握电话的手很漂亮,指甲上涂着淡淡的凤仙花,手指的主人也很漂亮,近乎妖艳的面庞还夹杂着一丝清纯。
电话里的忙音已经传來,手指的主人脸色非常难看。
梁淑香穿着大城市里才偶有出现的睡衣斜躺在床上,点燃一根细而长的女士香烟,脸色从惊讶慢慢变得平静,不知道心里想着些什么,逐渐平静又变成狠戾。
“顾诏,早就猜到你不是善茬,哼,既然你打算断大家的财路,就别怪大家断你的财路,天都來得又能怎么样,在纺山这个地方,不是你翻手为云覆手为雨的,既然你想玩,姑奶奶就陪你玩到底,看看到底谁的台子硬!”
说完这句话,梁淑香的眼睛又变得迷离起來,细长的手指慢慢滑过她那妖媚的脸庞,轻轻柔柔的顺到微微显露的锁骨上,那处晶莹洁白,手指稍稍停顿,从梁淑香的喉咙里发出一声近乎压抑的喘息,手指向下而去,捏住了藏在睡衣下微微凸起的所在。
“跟老婆两地分居,又是火力壮的小伙子,有些时候肯定憋不住吧!”
“上有领导压力,下有群众呼声,小伙子总要两头忙活,想要找点慰藉,威逼利诱民营女企业家,逼迫其成为敛财的工具……啊……很不错的主意!”
妖艳的红唇呢喃着这样的话语,右手的中指已经深入到最隐蔽的角落。
就在这天晚上,许曙光家里,县委里靠近许曙光的常委都聚集在他家里的办公室里,有文泰,有耿自谦,有霍福來。
但是沒有童朝云。
许曙光眼中带着意味难明,轻声说道:“这一次,怕是真的要走了!”
几个人沒有人去接许曙光的话,从他的话语中,大家都听到了一丝解脱或者说疲惫,这种情绪在精力充沛、对纺山有着绝对掌控权的许曙光这边,从來沒有出现过。
是不是许曙光通过这种形式,來告诉大家纺山的情况很不妙。
但一点这样的消息都沒有啊,大家彼此望了望,希望许曙光能够给出一点很有暗示性的话语。
可许曙光什么都沒说,好像连纺山在他走后的权力分配都沒有说,有消息说,许曙光将会担任云密地区的专员,那就是云密的二把手,而且担任书记的也是被莫书记提起來的,这时候的许曙光应该是雄心勃勃壮志不已的样子,何來这种颓废的感觉。
难道是……童朝云,童朝云在莫书记面前的印象已经超过了许曙光,这不应该也不可能啊,谁不知道童朝云被许曙光压制得死死的,就算是想冒泡在班子会上也应该有点表示,否则童朝云何以接过许曙光的留下的权力真空。

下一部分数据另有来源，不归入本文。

(* ===== verification/SignalHandler.v ===== *)
(** Callbacks for signals, [source/signal_handler.c]: a list of handlers, one
    for each signal, with the list of what is called for it.  The state is the
    file's global, the handlers and the records on the heap, and the actions the
    process has set.  The allocations, what the memory of a new handler holds,
    and whether [sigaction] succeeds are arguments; a handler in the list is
    never freed, since nothing takes it out. *)
From stdpp Require Import gmap.
From S2P Require Import Prelude Memory Effects Heap ArrayList Registry.
Open Scope Z_scope.

Record signal_data := mkSignalData { cb : ptr; user_data : ptr }.
(** [struct sigaction]; [sa_handler] is always [signal_handler_proc].  A member
    that was never written is [None]. *)
Record sigaction := mkSigaction { sa_flags : option Z; sa_mask : option (gset Z) }.
Record signal_handler := mkSignalHandler { sig : Z; sd_list : option ArrayList; sa : sigaction }.
Record world := mkWorld {
  handler_list : option ArrayList;        (* SIGNAL_HANDLER_LIST *)
  handlers : gmap ptr signal_handler;
  datas : gmap ptr signal_data;
  actions : gmap Z (Z * gset Z) }.        (* the signals whose action is [signal_handler_proc], with its flags and mask *)
Definition initial : world := mkWorld None ∅ ∅ ∅.
Definition set_handler_list l w := mkWorld l (handlers w) (datas w) (actions w).
Definition set_handlers m w := mkWorld (handler_list w) m (datas w) (actions w).
Definition set_datas m w := mkWorld (handler_list w) (handlers w) m (actions w).
Definition set_actions s w := mkWorld (handler_list w) (handlers w) (datas w) s.

Definition on_handlers {A} (m : M (option ArrayList) A) : M world A := fun w =>
  '(a, l, t) ← m (handler_list w); Ok (a, set_handler_list l w, t).
Definition handler_at (h : ptr) : M world signal_handler := fun w =>
  match handlers w !! h with Some x => Ok (x, w, []) | None => UB Dangling end.
(** A call on a handler's own list; the records it frees are released. *)
Definition on_datas {A} (h : ptr) (m : M (option ArrayList) A) : M world A :=
  x ← handler_at h;
  '(a, l, t) ← lift (m (sd_list x));
  modify (fun w => set_datas (foldr delete (datas w) (freed_ptrs t))
                     (set_handlers (<[h := mkSignalHandler (sig x) l (sa x)]> (handlers w)) w));;
  emits t;; mret a.

(** [compare_int_ptr] of the signal and the handler's first member. *)
Definition compare_signal (signum : Z) (hs : gmap ptr signal_handler) (h : ptr) : Z :=
  match hs !! h with Some x => signum - sig x | None => -1 end.
Definition find_handler (signum : Z) : M world ptr :=
  hs ← gets handlers; on_handlers (ArrayList_find_item_by_value_tsafe (Some (compare_signal signum hs))).

(** * A signal *)
Definition data_calls (signum : Z) (ds : gmap ptr signal_data) (v : ptr) : Datatypes.list event :=
  match ds !! v with
  | Some d => if negb (cb d =? NULL) then [EvCall (cb d) [signum; user_data d]] else []
  | None => []
  end.
Definition check_datas (l : ArrayList) : M world unit :=
  ds ← gets datas;
  lift (if forallb (fun v => bool_decide (is_Some (ds !! v))) (items l) then Ok tt else UB Dangling).
Definition signal_handler_proc (signum : Z) : M world unit :=
  hl ← gets handler_list;
  match hl with
  | None => mret tt
  | Some _ =>
      sh ← find_handler signum;
      if sh =? NULL then mret tt else
      x ← handler_at sh;
      match sd_list x with
      | None => mret tt
      | Some l =>
          check_datas l;; ds ← gets datas;
          on_datas sh (no_guard (visit_items ArrayList_remove_by_ptr (data_calls signum ds) (fun _ => false)))
      end
  end.

(** The system gives a signal to the process, as [sigaction(2)] has it: a signal
    whose action was not set is not seen by this code, and with [SA_RESETHAND]
    the action is gone before the handler runs. *)
Definition SA_RESETHAND : Z := 2 ^ 31.
Definition resets (flags : Z) : bool := negb (Z.land flags SA_RESETHAND =? 0).
Definition take_signal (signum : Z) : M world unit :=
  a ← gets actions;
  match a !! signum with
  | None => mret tt
  | Some (flags, _) => when (resets flags) (modify (fun w => set_actions (delete signum (actions w)) w));; signal_handler_proc signum
  end.

(** * Registering *)

(** The memory of the new record and of a new handler, NULL when [malloc]
    fails; what the latter holds where [sa] lies; whether the lists are made and
    can grow; whether [sigaction] succeeds. *)
Record grants := mkGrants { g_data : ptr; g_handler : ptr; g_found : sigaction; g_list : bool; g_sds : bool; g_sds2 : bool; g_grow1 : bool; g_grow2 : bool; g_action : bool }.
Definition free_data (p : ptr) : M world unit := modify (fun w => set_datas (delete p (datas w)) w).
Definition new_list (ok : bool) : M world (option ArrayList) := '(l, t) ← lift (newArrayList ok ok true); emits t;; mret l.
Definition free_signal_handler (h : ptr) : M world unit :=
  on_datas h delArrayList;; modify (fun w => set_handlers (delete h (handlers w)) w).

(** [sigaction(handler->sig, &handler->sa, NULL)] reads the whole struct. *)
Definition read_action (a : sigaction) : res (Z * gset Z) :=
  match sa_flags a, sa_mask a with Some f, Some m => Ok (f, m) | _, _ => UB Indeterminate end.
(** "If no handler was found, then we need to create a new handler." *)
Definition make_handler (g : grants) (signum : Z) : M world (ptr * Z) :=
  let h := g_handler g in
  if h =? NULL then mret (NULL, ALIB_MEM_ERR) else
  l ← new_list (g_sds g);
  modify (fun w => set_handlers (<[h := mkSignalHandler signum l (g_found g)]> (handlers w)) w);;
  action ← lift (read_action (g_found g));
  if negb (g_action g) then free_signal_handler h;; mret (NULL, ALIB_UNKNOWN_ERR) else
  modify (fun w => set_actions (<[signum := action]> (actions w)) w);;
  on_handlers (ArrayList_add_tsafe (g_grow1 g) h);;
  mret (h, ALIB_OK).
(** "Ensure we have an 'sd_list'." *)
Definition ensure_list (g : grants) (h : ptr) : M world Z :=
  x ← handler_at h;
  match sd_list x with
  | Some _ => mret ALIB_OK
  | None =>
      l ← new_list (g_sds2 g);
      modify (fun w => set_handlers (<[h := mkSignalHandler (sig x) l (sa x)]> (handlers w)) w);;
      mret (match l with None => ALIB_MEM_ERR | Some _ => ALIB_OK end)
  end.
(** The handler that is in the list, NULL when there is none, and whether the
    list itself is there. *)
Definition look_up (g : grants) (signum : Z) : M world (ptr * Z) :=
  hl ← gets handler_list;
  match hl with
  | Some _ => h ← find_handler signum; mret (h, ALIB_OK)
  | None => l ← new_list (g_list g); modify (set_handler_list l);;
            mret (NULL, match l with None => ALIB_MEM_ERR | Some _ => ALIB_OK end)
  end.
Definition signal_handler_register (g : grants) (signum : Z) (f data : ptr) : M world Z :=
  let sd := g_data g in
  if sd =? NULL then mret ALIB_MEM_ERR else
  modify (fun w => set_datas (<[sd := mkSignalData f data]> (datas w)) w);;
  '(handler, err) ← look_up g signum;
  if negb (err =? ALIB_OK) then free_data sd;; mret err else
  '(handler, err) ← (if handler =? NULL then make_handler g signum else mret (handler, ALIB_OK));
  if negb (err =? ALIB_OK) then free_data sd;; mret err else
  err ← ensure_list g handler;
  if negb (err =? ALIB_OK) then free_data sd;; mret err else
  r ← on_datas handler (ArrayList_add_tsafe (g_grow2 g) sd);
  if r =? 0 then free_data sd;; mret ALIB_MEM_ERR else mret ALIB_OK.

(** * Deregistering *)
Definition data_named (f data : ptr) (ds : gmap ptr signal_data) (v : ptr) : bool :=
  match ds !! v with
  | Some d => ((user_data d =? data) || (data =? NULL)) && ((cb d =? f) || (f =? NULL))
  | None => false
  end.
(** The counts that decide about shrinking are those of the list of handlers. *)
Definition signal_handler_deregister (grow : bool) (signum : Z) (f data : ptr) : M world unit :=
  hl ← gets handler_list;
  match hl with
  | None => mret tt
  | Some _ =>
      handler ← find_handler signum;
      if handler =? NULL then mret tt else
      x ← handler_at handler;
      match sd_list x with
      | None => mret tt
      | Some l =>
          match list l with
          | None => mret tt
          | Some _ =>
              check_datas l;; ds ← gets datas;
              on_datas handler (no_guard (visit_items ArrayList_remove_by_ptr_tsafe (fun _ => []) (data_named f data ds)));;
              c ← on_handlers ArrayList_get_count; cap ← on_handlers ArrayList_get_capacity;
              if negb (c =? cap) then on_datas handler (ArrayList_shrink_tsafe grow);; mret tt else mret tt
          end
      end
  end.
(** The loop counts slots, not items. *)
Fixpoint delete_lists (fuel : nat) (it n : Z) : M world unit :=
  match fuel with
  | O => lift Diverges
  | S k =>
      c ← on_handlers ArrayList_get_count;
      if n <? c then
        h ← on_handlers (no_guard (slot_load it));
        (if h =? NULL then mret tt else on_datas h delArrayList);;
        delete_lists k (it + 1) (n + 1)
      else mret tt
  end.
Definition signal_handler_deregister_all : M world unit :=
  hl ← gets handler_list;
  match hl with
  | None => mret tt
  | Some l => delete_lists (array_fuel l) 0 0
  end.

这是个很难解的谜,大家告辞离开的时候还是满头雾水,心里打着各自的小九九。
耿自谦也走了,但是在路口转了个圈又重新回來,此刻的许曙光已经沒有了刚才那种很无趣的样子,眼睛中带着沉思。
“书记,我感觉怎么有点不对呢!”
耿自谦虽然能力不是很强,但是在揣摩上意上还是非常主动的。
许曙光缓缓的点点头,说道:“有人想把纺山的水搅浑,想要浑水摸鱼啊!”
耿自谦明白许曙光的意思,声音有些谨慎的问道:“悬着县长的位置不出,让下面人自己斗起來!”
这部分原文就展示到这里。